* _ASSIGNMENT_: Could you return all of the data exactly as given?

* _DATA FOR ANALYSIS_:
(** * The session and request layer of the requests library

    A shallow embedding of [requests/sessions.py], [requests/api.py] and
    [requests/exceptions.py].  Python values are embedded in one universe
    [pyobj]; dictionaries are insertion-ordered association lists; cookie
    jars are mutable and live in a store addressed by location, so that the
    jar of a session and a jar handed in by a caller can be one and the same
    object.  Dictionaries are values: what a method writes into a dictionary
    its caller passed is seen by the method, not by the caller. *)

From Stdlib Require Import String List ZArith Bool Lia.
Import ListNotations.
Open Scope string_scope.
Open Scope list_scope.

Set Warnings "-register-all".

(** ** Python values *)

Inductive pyobj : Type :=
| PNone
| PBool (b : bool)
| PInt (z : Z)
| PStr (s : string)
| PTuple (items : list pyobj)
| PList (items : list pyobj)
| PDict (d : list (string * pyobj))
| PCallable (f : nat)
| PJar (loc : nat)
| PObj (cls : string) (truth : bool) (attrs : list (string * pyobj)).

(** A [dict] (or [OrderedDict]) with string keys, in insertion order. *)
Definition pdict : Type := list (string * pyobj).

(** The exceptions the embedded code can run into. *)
Inductive exn : Type :=
| TypeError
| ValueError
| KeyError
| AttributeError
| Raised (e : pyobj).

Inductive res (A : Type) : Type :=
| Ok (a : A)
| Err (e : exn).
Arguments Ok {A} a.
Arguments Err {A} e.

Definition rbind {A B : Type} (r : res A) (k : A -> res B) : res B :=
  match r with
  | Ok a => k a
  | Err e => Err e
  end.

Declare Scope res_scope.
Delimit Scope res_scope with res.
Notation "'let?' x ':=' r 'in' k" := (rbind r (fun x => k))
  (at level 10, x name, r at level 100, k at level 200) : res_scope.

(** ** Dictionaries *)

Definition keys (d : pdict) : list string := map fst d.

(** [d.get(k)]: the value stored under [k], if any. *)
Fixpoint dict_get (k : string) (d : pdict) : option pyobj :=
  match d with
  | [] => None
  | (k', v) :: t => if String.eqb k' k then Some v else dict_get k t
  end.

(** [k in d] *)
Definition dict_contains (k : string) (d : pdict) : bool :=
  match dict_get k d with
  | Some _ => true
  | None => false
  end.

(** [d[k] = v]: an existing key keeps its position, a new one goes last. *)
Fixpoint dict_set (k : string) (v : pyobj) (d : pdict) : pdict :=
  match d with
  | [] => [(k, v)]
  | (k', v') :: t =>
      if String.eqb k' k then (k, v) :: t else (k', v') :: dict_set k v t
  end.

Fixpoint dict_remove (k : string) (d : pdict) : pdict :=
  match d with
  | [] => []
  | (k', v') :: t =>
      if String.eqb k' k then t else (k', v') :: dict_remove k t
  end.

(** [del d[k]]: raises [KeyError] when [k] is absent. *)
Definition dict_del (k : string) (d : pdict) : res pdict :=
  if dict_contains k d then Ok (dict_remove k d) else Err KeyError.

(** [d.update(other)] *)
Definition dict_update (d other : pdict) : pdict :=
  fold_left (fun acc kv => dict_set (fst kv) (snd kv) acc) other d.

(** [d.setdefault(k, v)], for its effect on [d]. *)
Definition dict_setdefault (k : string) (v : pyobj) (d : pdict) : pdict :=
  if dict_contains k d then d else dict_set k v d.

(** [d.get(k, default)] *)
Definition dict_get_default (k : string) (default : pyobj) (d : pdict)
  : pyobj :=
  match dict_get k d with
  | Some v => v
  | None => default
  end.

(** The invariant of a Python dictionary: no key occurs twice. *)
Definition dict_wf (d : pdict) : Prop := NoDup (keys d).

(** ** utils.py *)

(** The 2-tuples of a list of pairs, [None] when an element is not a pair
    with a string key. *)
Fixpoint pairs_of (l : list pyobj) : option pdict :=
  match l with
  | [] => Some []
  | PTuple [PStr k; v] :: t | PList [PStr k; v] :: t =>
      match pairs_of t with
      | Some d => Some ((k, v) :: d)
      | None => None
      end
  | _ => None
  end.

(** Modelled from the spec: [from_key_val_list] of [utils.py], which is not
    among the sources.  A settings bag is "an ordered mapping" given as a
    mapping or as a list of pairs: the function builds the ordered mapping
    by inserting the entries one after the other, and leaves an absent bag
    ([None]) as it is.  A scalar is no bag and is refused. *)
Definition from_key_val_list (value : pyobj) : res pyobj :=
  match value with
  | PNone => Ok PNone
  | PStr _ | PBool _ | PInt _ => Err ValueError
  | PDict d => Ok (PDict (dict_update [] d))
  | PList l | PTuple l =>
      match pairs_of l with
      | Some d => Ok (PDict (dict_update [] d))
      | None => Err ValueError
      end
  | PCallable _ | PJar _ | PObj _ _ _ => Err TypeError
  end.

(** ** sessions.py: merge_kwargs *)

(** [hasattr(o, 'items')] *)
Definition hasattr_items (o : pyobj) : bool :=
  match o with
  | PDict _ => true
  | PObj _ _ attrs => dict_contains "items" attrs
  | _ => false
  end.

(** The loop [for (k, v) in local_kwarg.items(): if v is None:
    del kwargs[k]]. *)
Fixpoint del_none_keys (items : pdict) (kwargs : pdict) : res pdict :=
  match items with
  | [] => Ok kwargs
  | (k, PNone) :: t =>
      match dict_del k kwargs with
      | Ok kwargs' => del_none_keys t kwargs'
      | Err e => Err e
      end
  | _ :: t => del_none_keys t kwargs
  end.

Definition merge_kwargs (local_kwarg default_kwarg : pyobj) : res pyobj :=
  match default_kwarg with
  | PNone => Ok local_kwarg
  | _ =>
    match local_kwarg with
    | PStr _ => Ok local_kwarg
    | PNone => Ok default_kwarg
    | _ =>
      if negb (hasattr_items default_kwarg) then Ok local_kwarg
      else
        (let? default_kwarg := from_key_val_list default_kwarg in
         let? local_kwarg := from_key_val_list local_kwarg in
         match default_kwarg, local_kwarg with
         | PDict dd, PDict ll =>
             let kwargs := dict_update dd ll in
             let? kwargs := del_none_keys ll kwargs in
             Ok (PDict kwargs)
         | _, _ => Err AttributeError
         end)%res
    end
  end.

(** A settings bag none of whose values is the unset sentinel: a scalar, a
    string, a list of pairs, or a dictionary that stores no [None]. *)
Definition unset_free (x : pyobj) : Prop :=
  match x with
  | PDict d => dict_wf d /\ Forall (fun kv => snd kv <> PNone) d
  | PObj _ _ _ => False
  | _ => True
  end.

(** ** Cookies and cookie jars *)

Record Cookie : Type := mkCookie {
  cookie_name : string;
  cookie_value : pyobj;
  cookie_domain : string;
  cookie_path : string
}.

(** A jar holds at most one cookie per (domain, path, name). *)
Definition jar : Type := list Cookie.

Definition same_key (c c' : Cookie) : bool :=
  String.eqb (cookie_domain c) (cookie_domain c')
  && String.eqb (cookie_path c) (cookie_path c')
  && String.eqb (cookie_name c) (cookie_name c').

Definition cookie_key (c : Cookie) : string * string * string :=
  (cookie_domain c, cookie_path c, cookie_name c).

Definition jar_wf (j : jar) : Prop := NoDup (map cookie_key j).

* _EXPECTED ANSWER_:
(** * The session and request layer of the requests library

    A shallow embedding of [requests/sessions.py], [requests/api.py] and
    [requests/exceptions.py].  Python values are embedded in one universe
    [pyobj]; dictionaries are insertion-ordered association lists; cookie
    jars are mutable and live in a store addressed by location, so that the
    jar of a session and a jar handed in by a caller can be one and the same
    object.  Dictionaries are values: what a method writes into a dictionary
    its caller passed is seen by the method, not by the caller. *)

From Stdlib Require Import String List ZArith Bool Lia.
Import ListNotations.
Open Scope string_scope.
Open Scope list_scope.

Set Warnings "-register-all".

(** ** Python values *)

Inductive pyobj : Type :=
| PNone
| PBool (b : bool)
| PInt (z : Z)
| PStr (s : string)
| PTuple (items : list pyobj)
| PList (items : list pyobj)
| PDict (d : list (string * pyobj))
| PCallable (f : nat)
| PJar (loc : nat)
| PObj (cls : string) (truth : bool) (attrs : list (string * pyobj)).

(** A [dict] (or [OrderedDict]) with string keys, in insertion order. *)
Definition pdict : Type := list (string * pyobj).

(** The exceptions the embedded code can run into. *)
Inductive exn : Type :=
| TypeError
| ValueError
| KeyError
| AttributeError
| Raised (e : pyobj).

Inductive res (A : Type) : Type :=
| Ok (a : A)
| Err (e : exn).
Arguments Ok {A} a.
Arguments Err {A} e.

Definition rbind {A B : Type} (r : res A) (k : A -> res B) : res B :=
  match r with
  | Ok a => k a
  | Err e => Err e
  end.

Declare Scope res_scope.
Delimit Scope res_scope with res.
Notation "'let?' x ':=' r 'in' k" := (rbind r (fun x => k))
  (at level 10, x name, r at level 100, k at level 200) : res_scope.

(** ** Dictionaries *)

Definition keys (d : pdict) : list string := map fst d.

(** [d.get(k)]: the value stored under [k], if any. *)
Fixpoint dict_get (k : string) (d : pdict) : option pyobj :=
  match d with
  | [] => None
  | (k', v) :: t => if String.eqb k' k then Some v else dict_get k t
  end.

(** [k in d] *)
Definition dict_contains (k : string) (d : pdict) : bool :=
  match dict_get k d with
  | Some _ => true
  | None => false
  end.

(** [d[k] = v]: an existing key keeps its position, a new one goes last. *)
Fixpoint dict_set (k : string) (v : pyobj) (d : pdict) : pdict :=
  match d with
  | [] => [(k, v)]
  | (k', v') :: t =>
      if String.eqb k' k then (k, v) :: t else (k', v') :: dict_set k v t
  end.

Fixpoint dict_remove (k : string) (d : pdict) : pdict :=
  match d with
  | [] => []
  | (k', v') :: t =>
      if String.eqb k' k then t else (k', v') :: dict_remove k t
  end.

(** [del d[k]]: raises [KeyError] when [k] is absent. *)
Definition dict_del (k : string) (d : pdict) : res pdict :=
  if dict_contains k d then Ok (dict_remove k d) else Err KeyError.

(** [d.update(other)] *)
Definition dict_update (d other : pdict) : pdict :=
  fold_left (fun acc kv => dict_set (fst kv) (snd kv) acc) other d.

(** [d.setdefault(k, v)], for its effect on [d]. *)
Definition dict_setdefault (k : string) (v : pyobj) (d : pdict) : pdict :=
  if dict_contains k d then d else dict_set k v d.

(** [d.get(k, default)] *)
Definition dict_get_default (k : string) (default : pyobj) (d : pdict)
  : pyobj :=
  match dict_get k d with
  | Some v => v
  | None => default
  end.

(** The invariant of a Python dictionary: no key occurs twice. *)
Definition dict_wf (d : pdict) : Prop := NoDup (keys d).

(** ** utils.py *)

(** The 2-tuples of a list of pairs, [None] when an element is not a pair
    with a string key. *)
Fixpoint pairs_of (l : list pyobj) : option pdict :=
  match l with
  | [] => Some []
  | PTuple [PStr k; v] :: t | PList [PStr k; v] :: t =>
      match pairs_of t with
      | Some d => Some ((k, v) :: d)
      | None => None
      end
  | _ => None
  end.

(** Modelled from the spec: [from_key_val_list] of [utils.py], which is not
    among the sources.  A settings bag is "an ordered mapping" given as a
    mapping or as a list of pairs: the function builds the ordered mapping
    by inserting the entries one after the other, and leaves an absent bag
    ([None]) as it is.  A scalar is no bag and is refused. *)
Definition from_key_val_list (value : pyobj) : res pyobj :=
  match value with
  | PNone => Ok PNone
  | PStr _ | PBool _ | PInt _ => Err ValueError
  | PDict d => Ok (PDict (dict_update [] d))
  | PList l | PTuple l =>
      match pairs_of l with
      | Some d => Ok (PDict (dict_update [] d))
      | None => Err ValueError
      end
  | PCallable _ | PJar _ | PObj _ _ _ => Err TypeError
  end.

(** ** sessions.py: merge_kwargs *)

(** [hasattr(o, 'items')] *)
Definition hasattr_items (o : pyobj) : bool :=
  match o with
  | PDict _ => true
  | PObj _ _ attrs => dict_contains "items" attrs
  | _ => false
  end.

(** The loop [for (k, v) in local_kwarg.items(): if v is None:
    del kwargs[k]]. *)
Fixpoint del_none_keys (items : pdict) (kwargs : pdict) : res pdict :=
  match items with
  | [] => Ok kwargs
  | (k, PNone) :: t =>
      match dict_del k kwargs with
      | Ok kwargs' => del_none_keys t kwargs'
      | Err e => Err e
      end
  | _ :: t => del_none_keys t kwargs
  end.

Definition merge_kwargs (local_kwarg default_kwarg : pyobj) : res pyobj :=
  match default_kwarg with
  | PNone => Ok local_kwarg
  | _ =>
    match local_kwarg with
    | PStr _ => Ok local_kwarg
    | PNone => Ok default_kwarg
    | _ =>
      if negb (hasattr_items default_kwarg) then Ok local_kwarg
      else
        (let? default_kwarg := from_key_val_list default_kwarg in
         let? local_kwarg := from_key_val_list local_kwarg in
         match default_kwarg, local_kwarg with
         | PDict dd, PDict ll =>
             let kwargs := dict_update dd ll in
             let? kwargs := del_none_keys ll kwargs in
             Ok (PDict kwargs)
         | _, _ => Err AttributeError
         end)%res
    end
  end.

(** A settings bag none of whose values is the unset sentinel: a scalar, a
    string, a list of pairs, or a dictionary that stores no [None]. *)
Definition unset_free (x : pyobj) : Prop :=
  match x with
  | PDict d => dict_wf d /\ Forall (fun kv => snd kv <> PNone) d
  | PObj _ _ _ => False
  | _ => True
  end.

(** ** Cookies and cookie jars *)

Record Cookie : Type := mkCookie {
  cookie_name : string;
  cookie_value : pyobj;
  cookie_domain : string;
  cookie_path : string
}.

(** A jar holds at most one cookie per (domain, path, name). *)
Definition jar : Type := list Cookie.

Definition same_key (c c' : Cookie) : bool :=
  String.eqb (cookie_domain c) (cookie_domain c')
  && String.eqb (cookie_path c) (cookie_path c')
  && String.eqb (cookie_name c) (cookie_name c').

Definition cookie_key (c : Cookie) : string * string * string :=
  (cookie_domain c, cookie_path c, cookie_name c).

Definition jar_wf (j : jar) : Prop := NoDup (map cookie_key j).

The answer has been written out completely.